Task objective:
Take the records below and set them down exactly, so that every line matches the original.

====== Data excerpts

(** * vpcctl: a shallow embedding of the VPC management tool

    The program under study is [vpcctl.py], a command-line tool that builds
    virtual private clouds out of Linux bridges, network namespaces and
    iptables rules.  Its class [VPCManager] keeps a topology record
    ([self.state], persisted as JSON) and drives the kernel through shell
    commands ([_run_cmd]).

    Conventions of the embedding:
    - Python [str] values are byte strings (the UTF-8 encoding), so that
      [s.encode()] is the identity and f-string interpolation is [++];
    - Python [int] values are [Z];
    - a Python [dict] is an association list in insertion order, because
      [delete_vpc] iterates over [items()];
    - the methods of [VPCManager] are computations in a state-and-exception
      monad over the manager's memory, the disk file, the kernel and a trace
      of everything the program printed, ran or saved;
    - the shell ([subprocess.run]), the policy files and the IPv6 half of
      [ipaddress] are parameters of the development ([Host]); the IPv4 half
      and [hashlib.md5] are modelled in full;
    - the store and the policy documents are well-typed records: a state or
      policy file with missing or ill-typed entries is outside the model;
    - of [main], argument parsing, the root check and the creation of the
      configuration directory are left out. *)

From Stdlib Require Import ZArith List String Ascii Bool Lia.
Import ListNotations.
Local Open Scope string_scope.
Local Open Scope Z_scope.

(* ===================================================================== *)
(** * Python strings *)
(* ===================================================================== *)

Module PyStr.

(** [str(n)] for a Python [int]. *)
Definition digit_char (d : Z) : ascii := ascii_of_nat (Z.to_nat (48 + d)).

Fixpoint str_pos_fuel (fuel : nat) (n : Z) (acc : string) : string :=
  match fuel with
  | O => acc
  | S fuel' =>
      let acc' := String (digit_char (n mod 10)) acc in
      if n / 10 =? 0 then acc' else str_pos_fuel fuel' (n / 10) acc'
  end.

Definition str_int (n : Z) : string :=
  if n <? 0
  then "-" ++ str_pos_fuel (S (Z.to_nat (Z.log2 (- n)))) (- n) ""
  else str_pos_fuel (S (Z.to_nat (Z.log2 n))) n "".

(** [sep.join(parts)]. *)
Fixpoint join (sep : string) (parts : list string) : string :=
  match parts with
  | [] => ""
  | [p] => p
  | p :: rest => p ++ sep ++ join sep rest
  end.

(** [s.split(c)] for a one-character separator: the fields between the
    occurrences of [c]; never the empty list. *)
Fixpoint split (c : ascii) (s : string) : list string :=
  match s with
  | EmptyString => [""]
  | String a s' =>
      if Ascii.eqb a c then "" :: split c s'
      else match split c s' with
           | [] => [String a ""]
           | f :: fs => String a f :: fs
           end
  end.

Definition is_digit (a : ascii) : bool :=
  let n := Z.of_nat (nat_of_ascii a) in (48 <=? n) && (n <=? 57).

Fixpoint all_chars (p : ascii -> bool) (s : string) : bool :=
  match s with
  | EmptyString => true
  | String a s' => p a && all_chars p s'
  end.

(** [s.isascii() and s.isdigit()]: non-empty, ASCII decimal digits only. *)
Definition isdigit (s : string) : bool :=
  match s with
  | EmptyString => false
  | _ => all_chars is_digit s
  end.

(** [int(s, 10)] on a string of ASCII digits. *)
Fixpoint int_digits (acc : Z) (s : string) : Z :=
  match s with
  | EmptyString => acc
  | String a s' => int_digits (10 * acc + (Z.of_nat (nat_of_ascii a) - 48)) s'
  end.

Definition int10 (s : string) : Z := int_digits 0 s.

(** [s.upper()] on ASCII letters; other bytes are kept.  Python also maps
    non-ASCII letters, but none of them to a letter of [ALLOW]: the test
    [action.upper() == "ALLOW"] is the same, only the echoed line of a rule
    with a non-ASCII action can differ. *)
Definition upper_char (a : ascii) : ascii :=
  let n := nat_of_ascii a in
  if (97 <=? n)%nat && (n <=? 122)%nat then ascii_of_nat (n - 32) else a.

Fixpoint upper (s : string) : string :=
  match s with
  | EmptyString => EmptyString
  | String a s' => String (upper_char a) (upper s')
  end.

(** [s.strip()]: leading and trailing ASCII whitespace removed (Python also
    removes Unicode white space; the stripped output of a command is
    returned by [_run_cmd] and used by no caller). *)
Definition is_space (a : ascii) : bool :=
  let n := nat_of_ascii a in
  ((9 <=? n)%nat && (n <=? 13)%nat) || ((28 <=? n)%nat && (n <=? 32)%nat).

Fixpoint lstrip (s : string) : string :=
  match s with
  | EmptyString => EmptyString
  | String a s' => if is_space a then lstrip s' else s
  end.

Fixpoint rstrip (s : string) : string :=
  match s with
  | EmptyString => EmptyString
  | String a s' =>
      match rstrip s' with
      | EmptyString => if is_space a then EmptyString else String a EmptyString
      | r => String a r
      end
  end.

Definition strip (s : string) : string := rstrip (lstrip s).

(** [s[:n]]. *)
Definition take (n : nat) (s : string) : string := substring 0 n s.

============

Exercise response:
(** * vpcctl: a shallow embedding of the VPC management tool

    The program under study is [vpcctl.py], a command-line tool that builds
    virtual private clouds out of Linux bridges, network namespaces and
    iptables rules.  Its class [VPCManager] keeps a topology record
    ([self.state], persisted as JSON) and drives the kernel through shell
    commands ([_run_cmd]).

    Conventions of the embedding:
    - Python [str] values are byte strings (the UTF-8 encoding), so that
      [s.encode()] is the identity and f-string interpolation is [++];
    - Python [int] values are [Z];
    - a Python [dict] is an association list in insertion order, because
      [delete_vpc] iterates over [items()];
    - the methods of [VPCManager] are computations in a state-and-exception
      monad over the manager's memory, the disk file, the kernel and a trace
      of everything the program printed, ran or saved;
    - the shell ([subprocess.run]), the policy files and the IPv6 half of
      [ipaddress] are parameters of the development ([Host]); the IPv4 half
      and [hashlib.md5] are modelled in full;
    - the store and the policy documents are well-typed records: a state or
      policy file with missing or ill-typed entries is outside the model;
    - of [main], argument parsing, the root check and the creation of the
      configuration directory are left out. *)

From Stdlib Require Import ZArith List String Ascii Bool Lia.
Import ListNotations.
Local Open Scope string_scope.
Local Open Scope Z_scope.

(* ===================================================================== *)
(** * Python strings *)
(* ===================================================================== *)

Module PyStr.

(** [str(n)] for a Python [int]. *)
Definition digit_char (d : Z) : ascii := ascii_of_nat (Z.to_nat (48 + d)).

Fixpoint str_pos_fuel (fuel : nat) (n : Z) (acc : string) : string :=
  match fuel with
  | O => acc
  | S fuel' =>
      let acc' := String (digit_char (n mod 10)) acc in
      if n / 10 =? 0 then acc' else str_pos_fuel fuel' (n / 10) acc'
  end.

Definition str_int (n : Z) : string :=
  if n <? 0
  then "-" ++ str_pos_fuel (S (Z.to_nat (Z.log2 (- n)))) (- n) ""
  else str_pos_fuel (S (Z.to_nat (Z.log2 n))) n "".

(** [sep.join(parts)]. *)
Fixpoint join (sep : string) (parts : list string) : string :=
  match parts with
  | [] => ""
  | [p] => p
  | p :: rest => p ++ sep ++ join sep rest
  end.

(** [s.split(c)] for a one-character separator: the fields between the
    occurrences of [c]; never the empty list. *)
Fixpoint split (c : ascii) (s : string) : list string :=
  match s with
  | EmptyString => [""]
  | String a s' =>
      if Ascii.eqb a c then "" :: split c s'
      else match split c s' with
           | [] => [String a ""]
           | f :: fs => String a f :: fs
           end
  end.

Definition is_digit (a : ascii) : bool :=
  let n := Z.of_nat (nat_of_ascii a) in (48 <=? n) && (n <=? 57).

Fixpoint all_chars (p : ascii -> bool) (s : string) : bool :=
  match s with
  | EmptyString => true
  | String a s' => p a && all_chars p s'
  end.

(** [s.isascii() and s.isdigit()]: non-empty, ASCII decimal digits only. *)
Definition isdigit (s : string) : bool :=
  match s with
  | EmptyString => false
  | _ => all_chars is_digit s
  end.

(** [int(s, 10)] on a string of ASCII digits. *)
Fixpoint int_digits (acc : Z) (s : string) : Z :=
  match s with
  | EmptyString => acc
  | String a s' => int_digits (10 * acc + (Z.of_nat (nat_of_ascii a) - 48)) s'
  end.

Definition int10 (s : string) : Z := int_digits 0 s.

(** [s.upper()] on ASCII letters; other bytes are kept.  Python also maps
    non-ASCII letters, but none of them to a letter of [ALLOW]: the test
    [action.upper() == "ALLOW"] is the same, only the echoed line of a rule
    with a non-ASCII action can differ. *)
Definition upper_char (a : ascii) : ascii :=
  let n := nat_of_ascii a in
  if (97 <=? n)%nat && (n <=? 122)%nat then ascii_of_nat (n - 32) else a.

Fixpoint upper (s : string) : string :=
  match s with
  | EmptyString => EmptyString
  | String a s' => String (upper_char a) (upper s')
  end.

(** [s.strip()]: leading and trailing ASCII whitespace removed (Python also
    removes Unicode white space; the stripped output of a command is
    returned by [_run_cmd] and used by no caller). *)
Definition is_space (a : ascii) : bool :=
  let n := nat_of_ascii a in
  ((9 <=? n)%nat && (n <=? 13)%nat) || ((28 <=? n)%nat && (n <=? 32)%nat).

Fixpoint lstrip (s : string) : string :=
  match s with
  | EmptyString => EmptyString
  | String a s' => if is_space a then lstrip s' else s
  end.

Fixpoint rstrip (s : string) : string :=
  match s with
  | EmptyString => EmptyString
  | String a s' =>
      match rstrip s' with
      | EmptyString => if is_space a then EmptyString else String a EmptyString
      | r => String a r
      end
  end.

Definition strip (s : string) : string := rstrip (lstrip s).

(** [s[:n]]. *)
Definition take (n : nat) (s : string) : string := substring 0 n s.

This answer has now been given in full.